### What you have to do:
Work out how many lines below hold the string "then" and state only that figure.

##### Data records

(* ===== verification/FsInode.v ===== *)
(** * The inode table ([inoalloc], [inofree] of [kld/fs.c])

    Invariant of the table of inode descriptors and its free list, and the
    behaviour of the allocator on every branch. *)
From S2P Require Import Prelude UtHash Event Fs.

Lemma length_init_table n : length (init_table n) = n.
Proof. unfold init_table. by rewrite length_fmap, length_seq. Qed.

Lemma lookup_init_table n i :
  i < n → init_table n !! i = Some (Inodesc None (if decide (i < n - 1) then Some (S i) else None)).
Proof.
  intros Hi. unfold init_table. by rewrite list_lookup_fmap, lookup_seq_lt by done.
Qed.

Lemma INO_NUM_pos : 2 < INO_NUM.
Proof. apply Nat.ltb_lt. by vm_compute. Qed.

(** The table size stays symbolic in the proofs. *)
#[global] Opaque INO_NUM init_table.

Section inode.
Context `{UT : UtHash}.
Implicit Types (w : fsw) (fl : list nat) (i : nat).

(** [chain t h l]: following [next] from the head [h] visits exactly [l]. *)
Fixpoint chain (t : list fs_inodesc) (h : option nat) (l : list nat) : Prop :=
  match l with
  | [] => h = None
  | i :: l' => h = Some i ∧ ∃ e, t !! i = Some e ∧ chain t (id_next e) l'
  end.

(** The table is sound and its free list is [fl]. *)
Record itab_ok w fl : Prop := {
  it_tbl : ino_table (this w) = Some (tbl w);
  it_len : length (tbl w) = INO_NUM;
  it_num : ino_num (this w) = Z.of_nat INO_NUM;
  it_free : ino_numfree (this w) = Z.of_nat (length fl);
  it_chain : chain (tbl w) (ino_freelist (this w)) fl;
  it_nodup : NoDup fl;
  it_used : ∀ i e, tbl w !! i = Some e → i ∉ fl → id_next e = None;
}.

(** No free entry still holds a file pointer. *)
Definition clean w fl : Prop :=
  ∀ i e, i ∈ fl → tbl w !! i = Some e → id_file e = None.

(** The file pointers of the table, and the state with the table erased: what
    the allocator does not touch. *)
Definition files w : list (option ptr) := id_file <$> tbl w.
Definition nontab w : fsw := set_inotab None None 0 0 w.

Lemma nontab_heap w w' : nontab w' = nontab w → heap w' = heap w.
Proof. intros H. by apply (f_equal heap) in H. Qed.
Lemma nontab_brk w w' : nontab w' = nontab w → brk w' = brk w.
Proof. intros H. by apply (f_equal brk) in H. Qed.

Lemma chain_lookup t h l i : chain t h l → i ∈ l → is_Some (t !! i).
Proof.
  revert h. induction l as [|j l IH]; intros h; simpl; [set_solver|].
  intros (-> & e & He & Hc) [->|Hi]%elem_of_cons; eauto.
Qed.

Lemma chain_insert t h l i e : chain t h l → i ∉ l → chain (<[i := e]> t) h l.
Proof.
  revert h. induction l as [|j l IH]; intros h; simpl; [done|].
  intros (-> & e' & He & Hc) Hi. split; [done|]. exists e'. split.
  - rewrite list_lookup_insert_ne; set_solver.
  - apply IH; set_solver.
Qed.

Lemma files_insert_next w i e n :
  tbl w !! i = Some e →
  id_file <$> <[i := set_id_next n e]> (tbl w) = files w.
Proof.
  intros He. rewrite list_fmap_insert. simpl. unfold files.
  apply list_insert_id. by rewrite list_lookup_fmap, He.
Qed.

Lemma itab_lt w fl i : itab_ok w fl → i ∈ fl → i < INO_NUM.
Proof.
  intros Hok Hi. rewrite <- (it_len _ _ Hok).
  eapply lookup_lt_is_Some, chain_lookup; [apply Hok | done].
Qed.

Lemma itab_entry w fl i : itab_ok w fl → i < INO_NUM → ∃ e, tbl w !! i = Some e.
Proof. intros Hok Hi. apply lookup_lt_is_Some. by rewrite (it_len _ _ Hok). Qed.

(** The free list determines the links of the table. *)
Lemma chain_unique t t' h h' l :
  chain t h l → chain t' h' l →
  h = h' ∧ ∀ i, i ∈ l → id_next <$> t !! i = id_next <$> t' !! i.
Proof.
  revert h h'. induction l as [|j l IH]; intros h h'; simpl.
  - intros -> ->. split; [done|]. by intros i ?%elem_of_nil.
  - intros (-> & e & He & Hc) (-> & e' & He' & Hc'). destruct (IH _ _ Hc Hc') as [Hn Hl].
    split; [done|]. intros i [->|Hi]%elem_of_cons; [|by apply Hl].
    rewrite He, He'. simpl. by rewrite Hn.
Qed.

Lemma itab_unique w w' fl :
  itab_ok w fl → itab_ok w' fl → files w' = files w → nontab w' = nontab w → w' = w.
Proof.
  intros Hok Hok' Hf Hnt.
  destruct (chain_unique _ _ _ _ _ (it_chain _ _ Hok') (it_chain _ _ Hok)) as [Hh Hc].
  assert (tbl w' = tbl w) as Ht.
  { apply list_eq. intros i. pose proof (f_equal (.!! i) Hf) as Hfi. unfold files in Hfi.
    rewrite !list_lookup_fmap in Hfi.
    destruct (tbl w' !! i) as [[f n]|] eqn:E', (tbl w !! i) as [[g m]|] eqn:E; simplify_eq/=;
      [|done]. do 2 f_equal. destruct (decide (i ∈ fl)) as [Hi|Hi].
    - specialize (Hc i Hi). rewrite E, E' in Hc. by simplify_eq/=.
    - pose proof (it_used _ _ Hok _ _ E Hi). pose proof (it_used _ _ Hok' _ _ E' Hi).
      simpl in *. congruence. }
  pose proof (it_tbl _ _ Hok) as H1. pose proof (it_tbl _ _ Hok') as H1'. rewrite Ht in H1'.
  pose proof (it_num _ _ Hok) as H2. pose proof (it_num _ _ Hok') as H2'.
  pose proof (it_free _ _ Hok) as H3. pose proof (it_free _ _ Hok') as H3'.
  destruct w as [[] h b], w' as [[] h' b']. unfold nontab, set_inotab in Hnt. simpl in *.
  simplify_eq. congruence.
Qed.

(** On the free list only the last entry has no successor. *)
Lemma chain_next t h l i e :
  chain t h l → NoDup l → i ∈ l → t !! i = Some e → (id_next e = None ↔ last l = Some i).
Proof.
  revert h. induction l as [|j l IH]; intros h; simpl; [by intros _ _ ?%elem_of_nil|].
  intros (-> & e' & He' & Hc) [Hj Hnd]%NoDup_cons [->|Hi]%elem_of_cons He.
  - simplify_eq. destruct l as [|k l]; simpl in *; [by rewrite Hc|].
    destruct Hc as [-> _]. split; [done|]. intros Hl. destruct Hj.
    change (last (k :: l) = Some j) in Hl. by apply last_Some_elem_of in Hl.
  - rewrite (IH _ Hc Hnd Hi He). destruct l; [by apply elem_of_nil in Hi|done].
Qed.

(** ** Reading the table *)
Lemma wp_ino2inodesc w fl i Q :
  itab_ok w fl → i < INO_NUM → Q i w → wp (ino2inodesc i) Q w.
Proof.
  intros Hok Hi HQ. unfold ino2inodesc. wp_steps.
  apply bool_decide_eq_true. rewrite (it_num _ _ Hok). lia.
Qed.

Lemma wp_load_id w i e Q : tbl w !! i = Some e → Q e w → wp (load_id i) Q w.
Proof. intros He HQ. unfold load_id. wp_steps. Qed.

Lemma wp_update_id w i e f Q :
  tbl w !! i = Some e → Q tt (set_table (<[i := f e]> (tbl w)) w) → wp (update_id i f) Q w.
Proof. intros He HQ. unfold update_id. wp_steps. Qed.

(** ** The allocator *)

(** What [inoalloc] does once a table exists and its list is not empty. *)
Lemma inoalloc_spec w i fl :
  itab_ok w (i :: fl) → files w !! i = Some None →
  wp inoalloc (λ r w', r = i ∧ itab_ok w' fl ∧ files w' = files w ∧ nontab w' = nontab w) w.
Proof.
  intros Hok Hfile. pose proof (it_tbl _ _ Hok) as Htbl.
  pose proof (it_chain _ _ Hok) as (Hhd & e & He & Hc).
  assert (i < INO_NUM) as Hi by (eapply itab_lt; [done | set_solver]).
  unfold files in Hfile. rewrite list_lookup_fmap, He in Hfile.
  destruct e as [ef en]; simpl in *; simplify_eq.
  unfold inoalloc. wp_step; wp_steps. rewrite decide_False by (by rewrite Htbl).
  wp_steps. rewrite decide_False by (by rewrite Hhd). wp_steps.
  eapply wp_load_id; [done|]. wp_steps. simpl.
  eapply wp_update_id; [done|]. wp_steps.
  { pose proof (it_free _ _ Hok) as Hf. simpl in *. apply Z.leb_le. lia. }
  assert (i < length (tbl w)) as Hlen by (by rewrite (it_len _ _ Hok)).
  eapply wp_load_id. { simpl. unfold tbl; simpl. by apply list_lookup_insert_eq. }
  wp_steps. unfold inodesc2ino. wp_steps.
  { apply bool_decide_eq_true. simpl. rewrite (it_num _ _ Hok). lia. }
  split_and!; [done| |by apply (files_insert_next w i (Inodesc None en))|done].
  destruct Hok as [_ H2 H3 H4 H5 H6 H7]. apply NoDup_cons in H6 as [Hni Hnd].
  split; unfold tbl in *; simpl in *; try done.
  - by rewrite length_insert.
  - lia.
  - by apply chain_insert.
  - intros j e' Hj Hjn. destruct (decide (j = i)) as [->|Hne].
    + rewrite list_lookup_insert_eq in Hj by done. by simplify_eq.
    + rewrite list_lookup_insert_ne in Hj by done. eapply H7; [done | set_solver].
Qed.

Lemma inofree_spec w i fl :
  itab_ok w fl → i < INO_NUM → i ∉ fl →
  wp (inofree i) (λ r w', r = true ∧ itab_ok w' (i :: fl) ∧ files w' = files w ∧
                          nontab w' = nontab w) w.
Proof.
  intros Hok Hi Hni. destruct (itab_entry _ _ _ Hok Hi) as [e He].
  unfold inofree. wp_step. eapply wp_ino2inodesc; [done..|]. wp_step.
  eapply wp_load_id; [done|]. wp_steps.
  { apply bool_decide_eq_true. by eapply it_used. }
  eapply wp_update_id; [done|]. wp_steps.
  split_and!; [done| |by apply (files_insert_next w i e)|done].
  destruct Hok as [_ H2 H3 H4 H5 H6 H7].
  split; unfold tbl in *; simpl in *; try done.
  - by rewrite length_insert.
  - lia.
  - split; [done|]. eexists. split; [apply list_lookup_insert_eq; lia|].
    simpl. by apply chain_insert.
  - by apply NoDup_cons.
  - intros j e' Hj Hjn. rewrite list_lookup_insert_ne in Hj by set_solver.
    eapply H7; [done | set_solver].
Qed.

(** No free entry: the table would have to grow, which is not implemented. *)
Lemma inoalloc_full w : itab_ok w [] → inoalloc w = Aborted.
Proof.
  intros Hok. pose proof (it_tbl _ _ Hok) as Htbl. pose proof (it_chain _ _ Hok) as Hc.
  pose proof (it_free _ _ Hok) as Hf. simpl in *.
  unfold inoalloc, mbind, M_bind, getM. rewrite decide_False by (by rewrite Htbl).
  simpl. rewrite decide_True by done. by rewrite Hf.
Qed.

(** A free entry that still holds a file pointer makes [inoalloc] abort. *)
Lemma inoalloc_dirty w i p fl :
  itab_ok w (i :: fl) → files w !! i = Some (Some p) → inoalloc w = Aborted.
Proof.
  intros Hok Hfile. pose proof (it_tbl _ _ Hok) as Htbl.
  pose proof (it_chain _ _ Hok) as (Hhd & e & He & Hc).
  pose proof (it_free _ _ Hok) as Hf.
  assert (i < length (tbl w)) as Hlen by (by eapply lookup_lt_Some).
  unfold files in Hfile. rewrite list_lookup_fmap, He in Hfile.
  destruct e as [ef en]; simpl in *; simplify_eq.
  unfold inoalloc, mbind, M_bind, getM, load_id, update_id, modifyM, derefM, mbind, M_bind, getM.
  rewrite decide_False by (by rewrite Htbl). simpl.
  rewrite decide_False by (by rewrite Hhd). simpl. rewrite Hhd. simpl. rewrite He. simpl.
  unfold tbl in *; simpl. rewrite He; simpl.
  rewrite Hf. replace (0 <=? _)%Z with true by (symmetry; apply Z.leb_le; simpl; lia).
  simpl. rewrite list_lookup_insert_eq by done. done.
Qed.

(** ** The initial table *)
Lemma init_chain n k i :
  i + k = n →
  chain (init_table n) (if decide (i < n) then Some i else None) (seq i k).
Proof.
  revert i. induction k as [|k IH]; intros i Hik; simpl.
  - by rewrite decide_False by lia.
  - rewrite decide_True by lia. split; [done|]. eexists.
    split; [apply lookup_init_table; lia|]. simpl.
    specialize (IH (S i) ltac:(lia)). destruct (decide (i < n - 1)).
    + by rewrite decide_True in IH by lia.
    + by rewrite decide_False in IH by lia.
Qed.

Lemma init_itab_ok w n :
  n = INO_NUM →
  itab_ok (set_inotab (Some (init_table n)) (Some 0) (Z.of_nat n) (Z.of_nat n) w) (seq 0 n).
Proof.
  intros Hn. split; unfold tbl; simpl.
  - done.
  - by rewrite length_init_table.
  - by rewrite Hn.
  - by rewrite length_seq.
  - pose proof (init_chain n n 0 eq_refl) as Hc. rewrite decide_True in Hc; [done|].
    pose proof INO_NUM_pos. lia.
  - apply NoDup_ListNoDup, seq_NoDup.
  - intros i e Hi Hni. destruct Hni. apply elem_of_seq.
    apply lookup_lt_Some in Hi. rewrite length_init_table in Hi. lia.
Qed.

(** The first call builds the table, then allocates from it. *)
Lemma inoalloc_first w :
  ino_table (this w) = None → ino_num (this w) = 0%Z →
  inoalloc w = inoalloc (set_inotab (Some (init_table INO_NUM)) (Some 0)
                           (Z.of_nat INO_NUM) (Z.of_nat INO_NUM) w).
Proof.
  intros Ht Hn. unfold inoalloc, init_inotable, mbind, M_bind, getM, assertM, modifyM.
  rewrite decide_True by done.
  rewrite Hn, bool_decide_eq_true_2 by done. simpl.
  reflexivity.
Qed.

Lemma files_init w n :
  files (set_inotab (Some (init_table n)) (Some 0) (Z.of_nat n) (Z.of_nat n) w)
  = replicate n None.
Proof.
  unfold files, tbl; simpl. apply list_eq. intros i. rewrite list_lookup_fmap.
  destruct (decide (i < n)).
  - by rewrite lookup_init_table, lookup_replicate_2.
  - rewrite (lookup_ge_None_2 (init_table n)) by (rewrite length_init_table; lia).
    simpl. symmetry. apply lookup_replicate_None. lia.
Qed.

Lemma clean_files w fl :
  clean w fl ↔ ∀ i x, i ∈ fl → files w !! i = Some x → x = None.
Proof.
  unfold clean, files. setoid_rewrite list_lookup_fmap. split.
  - intros H i x Hi Hx. destruct (tbl w !! i) eqn:E; simpl in *; simplify_eq. eauto.
  - intros H i e Hi He. apply (H i); [done|]. by rewrite He.
Qed.
End inode.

##########

### Solution to this task:
3